Within the last four weeks, I have lost four pounds. Yesterday, I noticed how loose my clothes were becoming so I bought some candy realizing I need those extra calories throughout the day. I just got on the scale this morning. I know I need to start eating again at regular intervals, as well as snacking. I also know I need to start tracking my food again. Stress is terrible for everyone’s immune systems but mine especially because of my disease and kidney transplant.
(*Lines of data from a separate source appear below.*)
(* ===== verification/SimIo.v ===== *)
(** Files of the SIM: [core/service/simservice.cpp], [fw/simdata.cpp],
    [fw/simdatabuilder.cpp], [protocol/sit/protocolsimbuilder.cpp].

    A request reads or changes a file of the card.  The description of a file
    that a newer card gives, a list of tags, is turned into the fifteen bytes of
    the older specification.  A change of the fixed dialling numbers waits for
    the PIN2. *)
From stdpp Require Import gmap.
From S2P Require Import Prelude RilDef Text WaitList Network Rcm Handler Layout RilData MccTable SimPackets SimPin.

Definition MAX_SIM_IO_PATH_LEN : Z := 12.
Definition MAX_SIM_IO_DATA_LEN : Z := 512.
Definition MAX_SIM_PATH_LEN : Z := 50.
Definition MAX_SIM_DATA_LEN : Z := 512.
Definition COMMAND_READ_BINARY : Z := 0xB0.
Definition COMMAND_STATUS : Z := 0xF2.
Definition EF_AD : Z := 0x6FAD.
Definition SIM_EFID_FDN : Z := 0x6F3B.
Definition SIT_SIM_IO : Z := 0x208.
Definition SIT_TRANSMIT_SIM_APDU_BASIC : Z := 0x20C.
Definition SIT_TRANSMIT_SIM_APDU_CHANNEL : Z := 0x20F.

(** ** The request *)

(** what the framework hands over *)
Record RIL_SIM_IO_v6 := {
  command : Z; fileid : Z; path : option (list Z); p1 : Z; p2 : Z; p3 : Z; data : option (list Z); pin2_text : option (list Z); aidPtr : option (list Z) }.
Record SimIoData := {
  m_nCmd : Z; m_nFileId : Z; m_strPath : list Z; m_nP1 : Z; m_nP2 : Z; m_nP3 : Z; m_nDataLen : Z; m_strData : list Z; m_strPin2 : list Z; m_strAid : list Z }.
Definition newSimIoData : SimIoData :=
  {| m_nCmd := 0; m_nFileId := 0; m_strPath := []; m_nP1 := 0; m_nP2 := 0; m_nP3 := 0; m_nDataLen := 0; m_strData := []; m_strPin2 := []; m_strAid := [] |}.
(** [if(s && strlen(s)) strncpy(field, s, n)]: the last byte of the field stays zero *)
Definition keep_text (n : Z) (s : option (list Z)) (field : list Z) : list Z := match s with Some (c :: t) => take (Z.to_nat n) (c :: t) | _ => field end.
Definition SimIoData_encode (pSimIo : option RIL_SIM_IO_v6) (length : Z) (r : SimIoData) : Z * SimIoData :=
  match pSimIo with
  | Some d =>
    if length =? 0 then (-1, r)
    else
      let text := keep_text MAX_SIM_DATA_LEN (data d) (m_strData r) in
      (0, {| m_nCmd := command d; m_nFileId := fileid d; m_strPath := keep_text MAX_SIM_PATH_LEN (path d) (m_strPath r); m_nP1 := p1 d; m_nP2 := p2 d;
             m_nP3 := p3 d; m_nDataLen := lenZ text; m_strData := text; m_strPin2 := keep_text MAX_SIM_PIN_LEN (pin2_text d) (m_strPin2 r);
             m_strAid := keep_text (MAX_SIM_AID_LEN * 2) (aidPtr d) (m_strAid r) |})
  | None => (-1, r)
  end.

(** ** The packet *)

(** [sit_sim_sim_io_req]: command 12, app_type 13, file_id 14, path_len 16, path 17, p1 29, p2 30, p3 31, data_len 32, data 34, pin2_len 546, pin2 547,
    aid_len 555, aid 556 *)
Definition sizeof_sim_io_req : Z := 572.
Fixpoint swap_words (fuel : nat) (i n : Z) (arPath : list Z) : res (list Z) :=
  match fuel with
  | O => OutOfFuel
  | S fuel =>
    if i <? n
    then a ← arPath.[i]; b ← arPath.[i + 1]; arPath ← arPath.[i <- b]; arPath ← arPath.[i + 1 <- a]; swap_words fuel (i + 2) n arPath
    else Ok arPath
  end.
(** the length and the bytes of a path in hexadecimal *)
Definition path_bytes (pPath : list Z) : res (Z * list Z) :=
  r ← HexString2Value (Some (fill MAX_SIM_IO_PATH_LEN 0)) (Some pPath);
  let path_len := u8 r.2 in
  arPath ← swap_words 200 0 path_len (as_buffer r.1); Ok (path_len, arPath).
Definition BuildSimIO (m_nToken nCmd nAppType nFileID : Z) (pPath : option (list Z)) (p1 p2 p3 nDataLen : Z) (pData pszPin2 pszAID : option (list Z)) :
  res (option (list Z) * Z) :=
  match pPath, pData with
  | Some pPath, Some pData =>
    t ← InitRequestHeader m_nToken (fill sizeof_sim_io_req 0) SIT_SIM_IO sizeof_sim_io_req;
    req ← t.1.[12 <- Z.land nCmd 255]; req ← req.[13 <- Z.land nAppType 255]; req ← wrn req 14 (le16 (u16 nFileID));
    req ← (match pPath with
           | [] => Ok (Some req)
           | _ => r ← path_bytes pPath;
                  if r.1 <=? 0 then Ok None
                  else req ← req.[16 <- r.1]; b ← rdn r.2 0 r.1; req ← wrn req 17 b; Ok (Some req)
           end);
    match req with
    | None => Ok (None, t.2)
    | Some req =>
      req ← req.[29 <- Z.land p1 255]; req ← req.[30 <- Z.land p2 255]; req ← req.[31 <- Z.land p3 255];
      r ← HexString2Value (Some (drop 34 req)) (Some pData);
      req ← wrn (take 34 req ++ as_buffer r.1) 32 (le16 (u16 r.2));
      req ← (match pszPin2 with Some pin => put_text req 546 pin MAX_SIM_PIN_LEN | None => Ok req end);
      req ← put_aid req 555 pszAID; Ok (Some req, t.2)
    end
  | _, _ => Ok (None, m_nToken)
  end.

(** ** The answer *)

Section adapter.
Variable m_pModemData : option (list Z).
Definition sim_io_rsp {A} (out : A) (f : list Z → res A) : res A :=
  match m_pModemData with
  | Some raw =>
    i ← rd16 raw off_id;
    if bool_decide (i ∈ [SIT_SIM_IO; SIT_TRANSMIT_SIM_APDU_CHANNEL; SIT_TRANSMIT_SIM_APDU_BASIC]) then f raw else Ok out
  | None => Ok out
  end.
Definition GetSw1 : res Z := sim_io_rsp 0 (λ raw, raw.[12]).
Definition GetSw2 : res Z := sim_io_rsp 0 (λ raw, raw.[13]).
(** a pointer into the frame *)
Definition GetResponse : res (option (list Z)) := sim_io_rsp None (λ raw, Ok (Some (drop 16 raw))).
Definition GetResponseLength : res Z :=
  n ← sim_io_rsp 0 (λ raw, n ← rd16 raw 14; Ok (i16 n)); Ok (if MAX_SIM_IO_DATA_LEN <? n then MAX_SIM_IO_DATA_LEN else n).
End adapter.

(** ** The answer for the framework *)

Definition EF_TYPE_TRANSPARENT : Z := 0.
Definition EF_TYPE_LINEAR_FIXED : Z := 1.
Definition EF_TYPE_CYCLIC : Z := 3.
Definition BYTEBIT (byte idx : Z) : Z := Z.land (Z.shiftr byte (8 - idx)) 1.
Definition file_struct (b : Z) : Z :=
  if (BYTEBIT b 8 =? 1) && (BYTEBIT b 7 =? 0) && (BYTEBIT b 6 =? 0) then EF_TYPE_TRANSPARENT
  else if (BYTEBIT b 8 =? 0) && (BYTEBIT b 7 =? 1) && (BYTEBIT b 6 =? 0) then EF_TYPE_LINEAR_FIXED
  else if (BYTEBIT b 8 =? 0) && (BYTEBIT b 7 =? 1) && (BYTEBIT b 6 =? 1) then EF_TYPE_CYCLIC
  else b.
(** one tag *)
Definition fcp_tag (pResponse : list Z) (nOffset : Z) (acSimRsp : list Z) : res (list Z) :=
  tag ← pResponse.[nOffset];
  if tag =? 0x80
  then h ← pResponse.[nOffset + 2]; r ← acSimRsp.[2 <- h]; l ← pResponse.[nOffset + 3]; r.[3 <- l]
  else if tag =? 0x82
  then
    b ← pResponse.[nOffset + 2];
    r ← acSimRsp.[13 <- file_struct b];
    n ← pResponse.[nOffset + 1];
    if 2 <? n
    then if file_struct b =? EF_TYPE_TRANSPARENT then Ok r
         else h ← pResponse.[nOffset + 4]; if 0 <? h then r.[14 <- 0xFF] else l ← pResponse.[nOffset + 5]; r.[14 <- l]
    else r.[14 <- 2]
  else if tag =? 0x83
  then h ← pResponse.[nOffset + 2]; r ← acSimRsp.[4 <- h]; l ← pResponse.[nOffset + 3]; r.[5 <- l]
  else Ok acSimRsp.
Definition fcp_step (pResponse : list Z) (nFcpLength : Z) (t : Z * Z * list Z) : res (ctl (Z * Z * list Z) (list Z)) :=
  let '(nLimit, nOffset, acSimRsp) := t in
  if (nOffset - 2 <? nFcpLength) && (nLimit <? 200)
  then acSimRsp ← fcp_tag pResponse nOffset acSimRsp; n ← pResponse.[nOffset + 1]; Ok (Next (nLimit + 1, nOffset + n + 2, acSimRsp))
  else Ok (Stop acSimRsp).
Definition acSimRsp0 : list Z := [0; 0; 0; 0; 0; 0; 0x04; 0; 0x00; 0xFF; 0xFF; 0x01; 0x02; 0; 0].
(** the bytes that are told and how many *)
Definition sim_response (nLength : Z) (pResponse : option (list Z)) : res (option (list Z) * Z) :=
  match pResponse with
  | Some p =>
    if 0 <? nLength
    then
      l ← p.[1]; t ← p.[0];
      let nFcpLength := Z.land l 0xFF in
      if (t =? 0x62) && (nFcpLength + 2 =? nLength)
      then r ← loop 201 (fcp_step p nFcpLength) (0, 2, acSimRsp0); Ok (Some r, 15)
      else Ok (pResponse, nLength)
    else Ok (pResponse, nLength)
  | None => Ok (None, nLength)
  end.
Record SimIoResponse := { io_sw1 : Z; io_sw2 : Z; simResponse : option (list Z) }.
(** [SetSimResponse]: an empty text is none *)
Definition newSimIoResponse (sw1 sw2 : Z) (s : option (list Z)) : SimIoResponse :=
  {| io_sw1 := sw1; io_sw2 := sw2; simResponse := match s with Some (c :: t) => Some (c :: t) | _ => None end |}.
Definition BuildSimIoFcpTemplateResponse (sw1 sw2 nLength : Z) (pResponse : option (list Z)) : res (option SimIoResponse) :=
  match pResponse with
  | Some p =>
    if 0 <? nLength
    then r ← Value2HexString (Some (fill (nLength * 2 + 1) 0)) (Some p) nLength;
         Ok (if r.2 =? -1 then None else Some (newSimIoResponse sw1 sw2 (cstr <$> r.1)))
    else Ok (Some (newSimIoResponse sw1 sw2 None))
  | None => Ok (Some (newSimIoResponse sw1 sw2 None))
  end.
Definition BuildSimIoResponse (sw1 sw2 nLength : Z) (pResponse : option (list Z)) : res (option SimIoResponse) :=
  r ← sim_response nLength pResponse; BuildSimIoFcpTemplateResponse sw1 sw2 r.2 r.1.

(** ** The operator of the card *)

(** [IccIoResult] *)
Record IccIoResult := { mSw1 : Z; mSw2 : Z; icc_data : option (list Z) }.
Definition newIccIoResult (sw1 sw2 : Z) (data : option (list Z)) (dataLen : Z) : res IccIoResult :=
  d ← (if 0 <? dataLen
       then match data with
            | Some p => b ← rdn p 0 (if dataLen <? MAX_SIM_IO_DATA_LEN then dataLen else MAX_SIM_IO_DATA_LEN); Ok (Some b)
            | None => UB
            end
       else Ok None);
  Ok {| mSw1 := sw1; mSw2 := sw2; icc_data := d |}.
Definition sw_success (sw1 : Z) : bool := (sw1 =? 0x90) || (sw1 =? 0x91) || (sw1 =? 0x9e) || (sw1 =? 0x9f).
Definition IsSuccess (r : IccIoResult) : bool := sw_success (mSw1 r).
(** the code of the network in a subscriber's number; [iccioresult] is the contents of EF_AD *)
Definition FetchSimOperator (mImsi : list Z) (iccioresult : IccIoResult) : res (list Z) :=
  if IsSuccess iccioresult
  then
    mncLength ← match icc_data iccioresult with Some d => if 3 <? lenZ d then v ← d.[3]; Ok (Z.land v 0xF) else Ok (-1) | None => Ok (-1) end;
    mncLength ← (if ((mncLength <? 0) || (mncLength =? 0xF) || (mncLength =? 2)) && (6 <=? lenZ mImsi)
                 then
                   let n := GetSmallestDigitsMccForImsi (Some mImsi) in
                   let mncLength := if 0 <? n then n else mncLength in
                   if (mncLength <? 0) || (mncLength =? 0xF) then GetSmallestDigitsMccForMccText (take 3 mImsi) else Ok mncLength
                 else Ok mncLength);
    Ok (if 2 <=? mncLength then take (Z.to_nat (3 + mncLength)) (take 6 mImsi) else [])
  else Ok [].

(** ** The handlers *)

Definition RIL_CONTEXT_SIM_OPERATOR : list Z := str "vendor.ril.context.sim.carrier".

(** the kind of the application a request names *)
Fixpoint app_type_of (aid : list Z) (apps : list AppStatus) : Z :=
  match apps with
  | a :: apps => if decide (aid_ptr a = Some aid) then app_type a else app_type_of aid apps
  | [] => RIL_APPTYPE_UNKNOWN
  end.
Definition DoSimIo (pMsg : option SimIoData) : SM Z :=
  NULL_REQ pMsg (λ rildata,
    apps ← gets (λ s, applications (mRilCardStatus s));
    let nAppType := if 0 <? lenZ (m_strAid rildata) then app_type_of (m_strAid rildata) apps else RIL_APPTYPE_UNKNOWN in
    packet ← build (λ t, BuildSimIO t (m_nCmd rildata) nAppType (m_nFileId rildata) (Some (m_strPath rildata)) (m_nP1 rildata) (m_nP2 rildata) (m_nP3 rildata)
                           (m_nDataLen rildata) (Some (m_strData rildata)) (Some (m_strPin2 rildata)) (Some (m_strAid rildata)));
    if (m_nFileId rildata =? SIM_EFID_FDN) && ((m_nCmd rildata =? 0xD6) || (m_nCmd rildata =? 0xDC)) && (0 <? lenZ (m_strPin2 rildata))
    then modify (λ s, set_pending (m_pEnableFdnData s) packet s);;
         verify ← build (λ t, BuildSimVerifyPin t 2 (Some (m_strPin2 rildata)) (Some (m_strAid rildata)));
         ret_code <$> send verify MSG_SIM_VERIFY_PIN2_DONE
    else ret_code <$> send packet MSG_SIM_IO_DONE).
(** the property of the operator, the open carrier and the packet service *)
Definition tell_operator (mImsi carrier : list Z) : SM () :=
  (if 5 <=? lenZ carrier then emit (ActProperty RIL_CONTEXT_SIM_OPERATOR carrier) else mret ());;
  emit (ActOpenCarrier carrier);; emit (ActOperator mImsi carrier).
(** [cur] is the request that is worked on; without one a null pointer is followed, and one of another class is read as if it were a file
    request: both are undefined *)
Definition OnSimIoDone (cur : res (option SimIoData)) (m_pModemData : option (list Z)) : SM Z :=
  uErrCode ← lift (Rcm.GetErrorCode m_pModemData);
  if uErrCode =? RIL_E_SUCCESS
  then
    sw1 ← lift (GetSw1 m_pModemData);
    sw2 ← lift (GetSw2 m_pModemData);
    response ← lift (GetResponse m_pModemData);
    n ← lift (GetResponseLength m_pModemData);
    rildata ← lift cur;
    (match rildata with
     | Some r =>
       if (m_nCmd r =? COMMAND_READ_BINARY) && (m_nFileId r =? EF_AD)
       then iccioResult ← lift (newIccIoResult sw1 sw2 response n); imsi ← gets mImsi; carrier ← lift (FetchSimOperator imsi iccioResult); tell_operator imsi carrier
       else mret ()
     | None => mret ()
     end);;
    pRilData ← lift (match rildata with
                     | Some r => if m_nCmd r =? COMMAND_STATUS then BuildSimIoFcpTemplateResponse sw1 sw2 n response else BuildSimIoResponse sw1 sw2 n response
                     | None => BuildSimIoResponse sw1 sw2 n response
                     end);
    (match pRilData with
     | Some d => complete (if sw_success sw1 then RIL_E_SUCCESS else RIL_E_GENERIC_FAILURE) (AnsSimIo (io_sw1 d) (io_sw2 d) (simResponse d))
     | None => complete RIL_E_GENERIC_FAILURE AnsNone
     end)
  else complete uErrCode AnsNone;; mret 0.

(** ** Indications *)

Definition SIT_IND_ICCID_INFO : Z := 0x248.
Definition RIL_CONTEXT_SIM_ICC_ID : list Z := str "vendor.ril.context.sim.icc.id".
(** the length, and the identifier in an array with a zero behind it *)
Definition ProtocolSimIccidInfoAdapter (m_pModemData : option (list Z)) : res (Z * option (list Z)) :=
  match m_pModemData with
  | Some raw =>
    i ← rd16 raw off_id;
    if i =? SIT_IND_ICCID_INFO
    then n ← raw.[sizeof_RCM_IND_HEADER];
         if 0 <? n then b ← rdn raw (sizeof_RCM_IND_HEADER + 1) MAX_ICCID_LEN; Ok (n, Some (b ++ [0])) else Ok (n, None)
    else Ok (-1, None)
  | None => Ok (-1, None)
  end.
Definition BuildIccidInfoIndicate (nLength : Z) (pIccId : option (list Z)) : res (option (list Z)) :=
  match pIccId with
  | Some id => if nLength =? 0 then Ok None
               else r ← Value2HexString (Some (fill (nLength * 2 + 1) 0)) (Some id) nLength; Ok (if r.2 =? -1 then None else cstr <$> r.1)
  | None => Ok None
  end.
Definition OnIccidInfo (m_pModemData : option (list Z)) : SM Z :=
  match m_pModemData with
  | None => mret (-1)
  | Some _ =>
    a ← lift (ProtocolSimIccidInfoAdapter m_pModemData);
    ordered ← lift (if a.1 <? 0 then UB else b ← rdn (default [] a.2) 0 a.1; Ok (bchToString b));
    emit (ActProperty RIL_CONTEXT_SIM_ICC_ID ordered);;
    d ← lift (BuildIccidInfoIndicate a.1 a.2);
    modify (λ s, set_sim (m_nSimCardState s) (m_nPinRemain s) (m_nPukRemain s) d (m_nImsAppType s) (sim_token s) s);;
    NotifyIccidInfo;; mret 0
  end.
Definition OnSimStatusChanged : SM Z := emit (ActUnsol RIL_UNSOL_RESPONSE_SIM_STATUS_CHANGED []);; mret 0.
It will be a solid month on Friday since this occurred. That means I will have 8 more months in this apartment. Friday will mark a solid month of tears and lack of sleep and wonder and pain of what went wrong in my 12 year marriage to a man who loved me (I thought and believed) when we walked down that wedding aisle and said his vows in front of all our friends and family. The same day I sang his favorite song to him at the wedding reception, “I’ll Always Love You.” by Olivia Newton-John.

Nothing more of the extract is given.